Secret to how cholera adapts to temperature revealed
The Cava group and their international collaborators at the European Molecular Biology Laboratory (EMBL), Harvard Medical School and Ohio State University have discovered an essential protein in cholera-causing bacteria that allows them to adapt to changes in temperature, according to a study published today in eLife.
Text by Emily Packer, Media Relations Manager, eLife
Impact statement: A protein that helps Vibrio cholerae adapt to temperature has been identified, providing insights into how bacteria change their biology under different conditions.
The protein, BipA, is conserved across bacterial species, which suggests it could hold the key to how other types of bacteria change their biology and growth to survive at suboptimal temperatures.
Vibrio cholerae (V. cholerae) is the bacteria responsible for the severe diarrhoeal disease cholera. As with other species, V. cholerae forms biofilms – communities of bacteria enclosed in a structure made up of sugars and proteins – to protect against predators and stress conditions. V. cholerae forms these biofilms both in their aquatic environment and in the human intestine. There is evidence to suggest that biofilm formation is crucial to V. cholerae’s ability to colonise in the intestine and might enhance its infectivity.
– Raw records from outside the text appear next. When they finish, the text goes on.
(* ===== verification/WireTypes.v ===== *)
(** * Types of the wire format

    [variant_type.h], [crypto/key.h], [crypto/sign.h], [crypto/signed_key.h],
    [uid.h], [address.*] and [methods/server_descriptor.h]: tagged variants, keys
    and signatures in every configuration of the crypto libraries, identifiers,
    addresses with their order and text, and the descriptors of servers, all with
    their stream operators.

    A variant writes the index of its alternative and the alternative.  The
    libraries' sizes of keys and signatures are parameters.  An index without an
    alternative fails an [assert]; what is modelled is the order 0 returned
    after it. *)

From S2P Require Import Prelude MStream PackedInt Text ServerList.
Import PackedSize Cloud.

(** ** Arrays of bytes *)

(** [std::array<std::uint8_t, n>] *)
Definition array (n : nat) : Type := list Z.

#[export] Typeclasses Opaque array.

#[export] Instance serial_array n : Serial (array n) := {
  dflt := replicate n 0; save := scalar_image 1; load := load_scalar_array 1;
}.

Definition array_ok (n : nat) (v : bytes) : Prop := length v = n /\ byte_list v.

Lemma load_array_at n (v old : array n) pre post r :
  array_ok n v -> length old = n -> n <> O \/ r = kYes ->
  load old (at_pos pre (save v) post r) = (v, past pre (save v) post r).
Proof.
  intros [Hl Hb] Ho Hr. apply load_scalar_array_at; [congruence| |done].
  destruct Hr as [Hn|]; [left|by right]. intros E. apply (f_equal length) in E.
  rewrite length_scalar_image in E. simpl in E. lia.
Qed.

#[export] Program Instance serial_array_ok n : SerialOk (array (S n)) := { valid := array_ok (S n) }.
Next Obligation. intros n v pre post r Hv. apply load_array_at; [done|apply length_replicate|by left]. Qed.

(** [Uid] *)
Definition kSize : nat := 16.
Abbreviation Uid := (array kSize).

(** [std::array]'s operators: lexicographic. *)
Fixpoint lexicographical_compare (a b : bytes) : bool :=
  match a, b with
  | _, [] => false
  | [], _ :: _ => true
  | x :: a, y :: b => if x <? y then true else if y <? x then false else lexicographical_compare a b
  end.

(** ** Variants *)
Module Variant.
Section VariantType.
(** [order] is the index of the [std::variant]. *)
Context {A : Type} (order : A -> nat) (save_alternative : A -> bytes).
Context (LoadElement : nat -> VectorReader -> option (A * VectorReader)).
Context (OrderToIndex : nat -> Z) (IndexToOrder : Z -> nat).

Definition variant_save (v : A) : bytes :=
  save (OrderToIndex (order v) : uint 1) ++ save_alternative v.

Definition variant_load (old : A) (r : VectorReader) : A * VectorReader :=
  let '(index, r) := load_uint 1 0 r in
  match LoadElement (IndexToOrder index) r with
  | Some vr => vr
  | None => (old, r)
  end.

Lemma variant_load_at v old pre post r :
  in_width 8 (OrderToIndex (order v)) -> IndexToOrder (OrderToIndex (order v)) = order v ->
  (forall pre, LoadElement (order v) (at_pos pre (save_alternative v) post kYes)
               = Some (v, past pre (save_alternative v) post kYes)) ->
  variant_load old (at_pos pre (variant_save v) post r) = (v, past pre (variant_save v) post r).
Proof.
  intros Hw Ho Hl. unfold variant_load, variant_save. cbn [save serial_uint].
  rewrite at_pos_app, load_uint_at by done. rewrite past_at_pos, Ho.
  rewrite yes_if_nonempty by (by apply le_bytes_nonempty). rewrite Hl. f_equal.
  rewrite <- past_app. by rewrite yes_if_nonempty by (by apply le_bytes_nonempty).
Qed.
End VariantType.
End Variant.

(** ** Keys and signatures *)
Module Keys.
Import Variant.

(** The configuration of the crypto libraries; [None] is [AE_NONE]. *)
Inductive crypto_async := AE_SODIUM_BOX_SEAL | AE_HYDRO_CRYPTO_PK.
Inductive crypto_sync := AE_CHACHA20_POLY1305 | AE_HYDRO_CRYPTO_SK.
Inductive signature := AE_ED25519 | AE_HYDRO_SIGNATURE.

Inductive CryptoKeyType :=
  | kSodiumCurvePublic | kSodiumCurveSecret | kSodiumChacha | kSodiumSignPublic | kSodiumSignSecret
  | kHydrogenSignPublic | kHydrogenSignPrivate | kHydrogenCurvePublic | kHydrogenCurveSecret
  | kHydrogenSecretBox.

Definition key_types : list CryptoKeyType :=
  [kSodiumCurvePublic; kSodiumCurveSecret; kSodiumChacha; kSodiumSignPublic; kSodiumSignSecret;
   kHydrogenSignPublic; kHydrogenSignPrivate; kHydrogenCurvePublic; kHydrogenCurveSecret;
   kHydrogenSecretBox].

(** The number of an enumerator. *)
Definition index_of (t : CryptoKeyType) : nat :=
  match t with
  | kSodiumCurvePublic => 0
  | kSodiumCurveSecret => 1
  | kSodiumChacha => 2
  | kSodiumSignPublic => 3
  | kSodiumSignSecret => 4
  | kHydrogenSignPublic => 5
  | kHydrogenSignPrivate => 6
  | kHydrogenCurvePublic => 7
  | kHydrogenCurveSecret => 8
  | kHydrogenSecretBox => 9
  end.

Inductive SignatureMethod := kEd25519 | kHydroSignature.

(** What a build is configured with, and the sizes the libraries define. *)
Class Config := {
  AE_CRYPTO_ASYNC : option crypto_async;
  AE_CRYPTO_SYNC : option crypto_sync;
  AE_SIGNATURE : option signature;
  key_bytes : CryptoKeyType -> nat;
  sign_bytes : nat;
}.

Section Config.
Context `{Config}.

(** The alternatives of [Key]; [None] is [BlankKey]. *)
Definition alternatives : list (option CryptoKeyType) :=
  match AE_CRYPTO_ASYNC with
  | Some AE_SODIUM_BOX_SEAL => [Some kSodiumCurvePublic; Some kSodiumCurveSecret]
  | _ => []
  end ++
  match AE_CRYPTO_SYNC with Some AE_CHACHA20_POLY1305 => [Some kSodiumChacha] | _ => [] end ++
  match AE_SIGNATURE with
  | Some AE_ED25519 => [Some kSodiumSignPublic; Some kSodiumSignSecret]
  | _ => []
  end ++
  match AE_SIGNATURE with
  | Some AE_HYDRO_SIGNATURE => [Some kHydrogenSignPublic; Some kHydrogenSignPrivate]
  | _ => []
  end ++
  match AE_CRYPTO_ASYNC with
  | Some AE_HYDRO_CRYPTO_PK => [Some kHydrogenCurvePublic; Some kHydrogenCurveSecret]
  | _ => []
  end ++
  match AE_CRYPTO_SYNC with Some AE_HYDRO_CRYPTO_SK => [Some kHydrogenSecretBox] | _ => [] end ++
  [None].

Definition kSodiumCurveOffset : nat := 0.
Definition kChachaOffset : nat :=
  kSodiumCurveOffset + match AE_CRYPTO_ASYNC with Some AE_SODIUM_BOX_SEAL => 2 | _ => 0 end.
Definition kSodiumSignOffset : nat :=
  kChachaOffset + match AE_CRYPTO_SYNC with Some AE_CHACHA20_POLY1305 => 1 | _ => 0 end.
Definition kHydrogenSignOffset : nat :=
  kChachaOffset + match AE_CRYPTO_SYNC with Some AE_CHACHA20_POLY1305 => 1 | _ => 0 end.
Definition kHydrogenCurveOffset : nat :=
  kHydrogenSignOffset + match AE_SIGNATURE with Some _ => 2 | None => 0 end.
Definition kHydrogenSecretBoxOffset : nat :=
  kHydrogenCurveOffset + match AE_CRYPTO_ASYNC with Some AE_HYDRO_CRYPTO_PK => 2 | _ => 0 end.

Definition IndexToOrder (index : Z) : nat :=
  let i := Z.to_nat index in
  match key_types !! i with
  | Some kSodiumCurvePublic | Some kSodiumCurveSecret =>
      match AE_CRYPTO_ASYNC with
      | Some AE_SODIUM_BOX_SEAL => kSodiumCurveOffset + i - index_of kSodiumCurvePublic
      | _ => 0
      end
  | Some kSodiumChacha =>
      match AE_CRYPTO_SYNC with
      | Some AE_CHACHA20_POLY1305 => kChachaOffset + i - index_of kSodiumChacha
      | _ => 0
      end
  | Some kSodiumSignPublic | Some kSodiumSignSecret =>
      match AE_SIGNATURE with
      | Some AE_ED25519 => kSodiumSignOffset + i - index_of kSodiumSignPublic
      | _ => 0
      end
  | Some kHydrogenSignPublic | Some kHydrogenSignPrivate =>
      match AE_SIGNATURE with
      | Some AE_HYDRO_SIGNATURE => kHydrogenSignOffset + i - index_of kHydrogenSignPublic
      | _ => 0
      end
  | Some kHydrogenCurvePublic | Some kHydrogenCurveSecret =>
      match AE_CRYPTO_ASYNC with
      | Some AE_HYDRO_CRYPTO_PK => kHydrogenCurveOffset + i - index_of kHydrogenCurvePublic
      | _ => 0
      end
  | Some kHydrogenSecretBox =>
      match AE_CRYPTO_SYNC with
      | Some AE_HYDRO_CRYPTO_SK => kHydrogenSecretBoxOffset + i - index_of kHydrogenSecretBox
      | _ => 0
      end
  | None => 0
  end%nat.

(** The tests of [OrderToIndex] that are compiled in, with their answers. *)
Definition order_tests (order : nat) : list (bool * nat) :=
  match AE_CRYPTO_ASYNC with
  | Some AE_SODIUM_BOX_SEAL =>
      [((order <? kSodiumCurveOffset + 2)%nat, index_of kSodiumCurvePublic + (order - kSodiumCurveOffset))%nat]
  | _ => []
  end ++
  match AE_CRYPTO_SYNC with
  | Some AE_CHACHA20_POLY1305 => [((order =? kChachaOffset)%nat, index_of kSodiumChacha)]
  | _ => []
  end ++
  match AE_SIGNATURE with
  | Some AE_ED25519 =>
      [((order <? kSodiumSignOffset + 2)%nat, index_of kSodiumSignPublic + (order - kSodiumSignOffset))%nat]
  | Some AE_HYDRO_SIGNATURE =>
      [((order <? kHydrogenSignOffset + 2)%nat,
        index_of kHydrogenSignPublic + (order - kHydrogenSignOffset))%nat]
  | None => []
  end ++
  match AE_CRYPTO_ASYNC with
  | Some AE_HYDRO_CRYPTO_PK =>
      [((order <? kHydrogenCurveOffset + 2)%nat,
        index_of kHydrogenCurvePublic + (order - kHydrogenCurveOffset))%nat]
  | _ => []
  end ++
  match AE_CRYPTO_SYNC with
  | Some AE_HYDRO_CRYPTO_SK => [((order =? kHydrogenSecretBoxOffset)%nat, index_of kHydrogenSecretBox)]
  | _ => []
  end.

(** The first test that holds; else an assert, then the first enumerator. *)
Fixpoint first_test (tests : list (bool * nat)) : nat :=
  match tests with
  | [] => 0
  | (true, i) :: _ => i
  | (false, _) :: tests => first_test tests
  end.

Definition OrderToIndex (order : nat) : Z := Z.of_nat (first_test (order_tests order)).

(** A key: the alternative it holds, with its bytes. *)
Record Key := { key_order : nat; key : bytes }.

Definition size_of (t : option CryptoKeyType) : nat :=
  match t with Some t => key_bytes t | None => 0 end.

(** The alternative a key holds. *)
Definition key_type (k : Key) : option CryptoKeyType := default None (alternatives !! key_order k).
“V. cholerae experiences a wide range of temperatures, and adapting to them is not only important for survival in the environment but also for the infection process,” explains lead author Teresa del Peso Santos, a postdoctoral researcher at the Laboratory for Molecular Infection Medicine Sweden (MIMS), Umeå University, Sweden. “We know that at 37 degrees Celsius, V. cholerae grows as rough colonies that form a biofilm. However, at lower temperatures these colonies are completely smooth. We wanted to understand how it does this.”